* **Exercise**: Return exactly the lines below, starting with the one that has "Definition truthy (v" and going on through the one that has "be integers or".

* **The input**:

(** * Fastly real-time tool: service resolution, directory cache and
      interval aggregator

    A shallow embedding of [src/fastly_realtime/realtime-fastly.py].

    - Python dictionaries are insertion-ordered association lists with
      unique keys (module [Dict]).
    - Python exceptions are values of [exn]; a computation that may raise
      returns a [result].
    - Code that prints, calls Slack or polls Fastly runs in the monad [M],
      which records every observable action in a trace.
    - Third-party functions ([fuzz.WRatio], [json.dump]/[json.load],
      [datetime.isoformat]/[datetime.fromisoformat]) and the outside world
      (HTTP replies, Slack replies, the clock) are parameters. *)

From Stdlib Require Import String Ascii List ZArith Lia Bool Arith.
From Stdlib Require Import DecimalString DecimalZ.
Import ListNotations.
Local Open Scope list_scope.
Local Open Scope string_scope.

Set Implicit Arguments.

(** ** Constants of the script *)

Definition VALID_ENVIRONMENTS : list string := ["production"; "dev"; "qa"].
Definition CACHE_FILE : string := "services_cache.json".
Definition CACHE_EXPIRY_HOURS : Z := 24.
Definition FUZZY_MATCH_THRESHOLD : nat := 80.
Definition DEFAULT_STREAM_DURATION : Z := 60.
Definition DEFAULT_WAIT_INTERVAL : Z := 1.
Definition COMMON_FIELDS : list string :=
  ["status_5xx"; "requests"; "hits"; "miss"; "all_pass_requests"].

(** ** Exceptions and results *)

Inductive exn : Type :=
| ValueError (msg : string)
| TypeError (msg : string)
| KeyError (key : string)
| OSError
| JSONDecodeError
| RequestException
| SlackApiError (error : string).

Inductive result (A : Type) : Type :=
| Ok (a : A)
| Raise (e : exn).
Arguments Ok {A} a.
Arguments Raise {A} e.

Definition is_raise {A} (r : result A) : bool :=
  match r with Ok _ => false | Raise _ => true end.

(** [s.startswith(p)] *)
Definition startswith (s p : string) : bool := String.prefix p s.

(** ** Python dictionaries with string keys *)

Module Dict.
Section WithValues.
Context {V : Type}.

Definition t : Type := list (string * V).

Definition empty : t := [].

(** [d.get(k)] *)
Fixpoint get (k : string) (d : t) : option V :=
  match d with
  | [] => None
  | (k', v) :: d' => if String.eqb k k' then Some v else get k d'
  end.

(** [d[k] = v]: an existing key keeps its position, a new key goes last. *)
Fixpoint set (k : string) (v : V) (d : t) : t :=
  match d with
  | [] => [(k, v)]
  | (k', v') :: d' =>
      if String.eqb k k' then (k, v) :: d' else (k', v') :: set k v d'
  end.

(** [k in d] *)
Definition mem (k : string) (d : t) : bool :=
  match get k d with Some _ => true | None => false end.

Definition keys (d : t) : list string := map fst d.
Definition items (d : t) : list (string * V) := d.

(** The invariant of a Python dict: no key occurs twice. *)
Definition wf (d : t) : Prop := NoDup (keys d).

(** [{k: v for k, v in d.items() if p(k)}] *)
Definition comprehension (p : string -> bool) (d : t) : t :=
  fold_left (fun acc kv => if p (fst kv) then set (fst kv) (snd kv) acc else acc)
            (items d) empty.
End WithValues.
Arguments t V : clear implicits.
End Dict.

(** ** Environment filter *)

Definition filter_services_by_environment
    (environment : string) (services : Dict.t string) : Dict.t string :=
  if String.eqb environment "production" then
    Dict.comprehension
      (fun name => negb (startswith name "dev.") && negb (startswith name "qa."))
      services
  else
    let environment_prefix := environment ++ "." in
    let environment_hyphen := environment ++ "-" in
    Dict.comprehension
      (fun name => startswith name environment_prefix
                   || startswith name environment_hyphen)
      services.

(** ** Name resolver *)

(** [max(l, key=key)]: the first element whose key is maximal. *)
Fixpoint py_max_from {A} (key : A -> nat) (best : A) (l : list A) : A :=
  match l with
  | [] => best
  | x :: l' => py_max_from key (if (key best <? key x)%nat then x else best) l'
  end.

Definition py_max {A} (key : A -> nat) (l : list A) : result A :=
  match l with
  | [] => Raise (ValueError "max() arg is an empty sequence")
  | x :: l' => Ok (py_max_from key x l')
  end.

Section Resolver.
(** The scorer handed to [process.extract]: [fuzz.WRatio] on the
    preprocessed query and choice, an integer between 0 and 100. *)
Variable WRatio : string -> string -> nat.

(** [process.extractWithoutOrder]: every choice with its score, kept
    when the score reaches [score_cutoff]. *)
Definition extractWithoutOrder
    (query : string) (choices : list string) (score_cutoff : nat)
  : list (string * nat) :=
  filter (fun r => (score_cutoff <=? snd r)%nat)
         (map (fun choice => (choice, WRatio query choice)) choices).

(** Stable insertion by decreasing score. *)
Fixpoint insert_desc (x : string * nat) (l : list (string * nat)) :=
  match l with
  | [] => [x]
  | y :: l' => if (snd y <=? snd x)%nat then x :: y :: l' else y :: insert_desc x l'
  end.

Definition sort_desc (l : list (string * nat)) : list (string * nat) :=
  fold_right insert_desc [] l.

(** [process.extract(query, choices, scorer=fuzz.WRatio)] with its
    defaults [limit=5] and [score_cutoff=0]: the five best, best first. *)
Definition extract (query : string) (choices : list string)
  : list (string * nat) :=
  firstn 5 (sort_desc (extractWithoutOrder query choices 0)).

Definition get_best_match
    (service_name : string) (filtered_services : Dict.t string)
    (environment : string) : result string :=
  match
    (if String.eqb environment "production" then
       find (fun name => startswith name (service_name ++ "."))
            (Dict.keys filtered_services)
     else None)
  with
  | Some name => Ok name
  | None =>
      let results := extract service_name (Dict.keys filtered_services) in
      match results with
      | [] =>
          Raise (ValueError ("No services found that match '" ++ service_name
                             ++ "' in the '" ++ environment ++ "' environment."))
      | _ :: _ =>
          match py_max snd results with
          | Ok best_match => Ok (fst best_match)
          | Raise e => Raise e
          end
      end
  end.

(** Resolution as [main] performs it: filter, then match. *)
Definition resolve (environment service_name : string)
    (services : Dict.t string) : result string :=
  get_best_match service_name
    (filter_services_by_environment environment services) environment.
End Resolver.

(** ** JSON values

    What [json.load] returns and [json.dump] accepts; [JNull] is [None]. *)

Local Unset Elimination Schemes.
Inductive json : Type :=
| JNull
| JBool (b : bool)
| JNum (z : Z)
| JStr (s : string)
| JArr (l : list json)
| JObj (d : list (string * json)).
Local Set Elimination Schemes.

(** [bool(v)] *)
Definition truthy (v : json) : bool :=
  match v with
  | JNull => false
  | JBool b => b
  | JNum z => negb (Z.eqb z 0)
  | JStr s => negb (String.eqb s "")
  | JArr l => match l with [] => false | _ :: _ => true end
  | JObj d => match d with [] => false | _ :: _ => true end
  end.

(** [v[key]] for a string key *)
Definition getitem (v : json) (key : string) : result json :=
  match v with
  | JObj d =>
      match Dict.get key d with
      | Some x => Ok x
      | None => Raise (KeyError key)
      end
  | JArr _ => Raise (TypeError "list indices must be integers or slices, not str")
  | JStr _ => Raise (TypeError "string indices must be integers")
  | JNull | JBool _ | JNum _ => Raise (TypeError "object is not subscriptable")
  end.

(** The name -> id dictionary as the Python object handed to [json.dump]. *)
Definition json_of_services (services : Dict.t string) : json :=
  JObj (map (fun kv => (fst kv, JStr (snd kv))) services).

(** ** Observable actions *)

(** Pieces of a formatted string. *)
Inductive frag : Type :=
| Lit (s : string)
| NL
| Num (z : Z)
| Kilo (z : Z)          (* "{value / 1000:.1f}K ({int(value)})" *)
| Titled (s : string)   (* s.title() *)
| Exc (e : exn).        (* "{e}" *)

Definition message : Type := list frag.

(** Slack Block Kit blocks, as far as the script builds them. *)
Inductive block : Type :=
| header (text : string)
| section_fields (fields : list message)
| divider
| section_text (text : string).

Inductive event : Type :=
| EPrint (m : message)
| ESleep (seconds : Z)
| EGet (url : string) (page : option nat)
| EPost (channel thread_ts : option string) (blocks : list block) (text : string)
| EUpdate (channel ts thread_ts : option string) (blocks : list block) (text : string).

(** ** The monad of the script: a trace of actions and a result *)

Definition M (A : Type) : Type := (list event * result A)%type.

Definition ret {A} (a : A) : M A := ([], Ok a).

Definition bind {A B} (m : M A) (k : A -> M B) : M B :=
  match m with
  | (tr, Ok a) => let (tr', r) := k a in ((tr ++ tr')%list, r)
  | (tr, Raise e) => (tr, Raise e)
  end.

Definition emit (e : event) : M unit := ([e], Ok tt).
Definition raise {A} (e : exn) : M A := ([], Raise e).
Definition lift {A} (r : result A) : M A := ([], r).
Definition print (m : message) : M unit := emit (EPrint m).
(** The actions of a block that ran before. *)
Definition replay (tr : list event) : M unit := (tr, Ok tt).

(** [try: body  except <handler's exceptions> as e: handler e]; the
    handler answers [None] for an exception its clause does not name. *)
Definition try_except {A} (body : M A) (handler : exn -> option (M A)) : M A :=
  match body with
  | (tr, Ok a) => (tr, Ok a)
  | (tr, Raise e) =>
      match handler e with
      | Some h => let (tr', r) := h in ((tr ++ tr')%list, r)
      | None => (tr, Raise e)
      end
  end.

Declare Scope script_scope.
Delimit Scope script_scope with script.
Notation "x <- c ;; k" := (bind c (fun x => k))
  (at level 100, c at next level, right associativity) : script_scope.
Notation "c ;;; k" := (bind c (fun _ => k))
  (at level 100, right associativity) : script_scope.
Local Open Scope script_scope.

* **Reply**:
Definition truthy (v : json) : bool :=
  match v with
  | JNull => false
  | JBool b => b
  | JNum z => negb (Z.eqb z 0)
  | JStr s => negb (String.eqb s "")
  | JArr l => match l with [] => false | _ :: _ => true end
  | JObj d => match d with [] => false | _ :: _ => true end
  end.

(** [v[key]] for a string key *)
Definition getitem (v : json) (key : string) : result json :=
  match v with
  | JObj d =>
      match Dict.get key d with
      | Some x => Ok x
      | None => Raise (KeyError key)
      end
  | JArr _ => Raise (TypeError "list indices must be integers or slices, not str")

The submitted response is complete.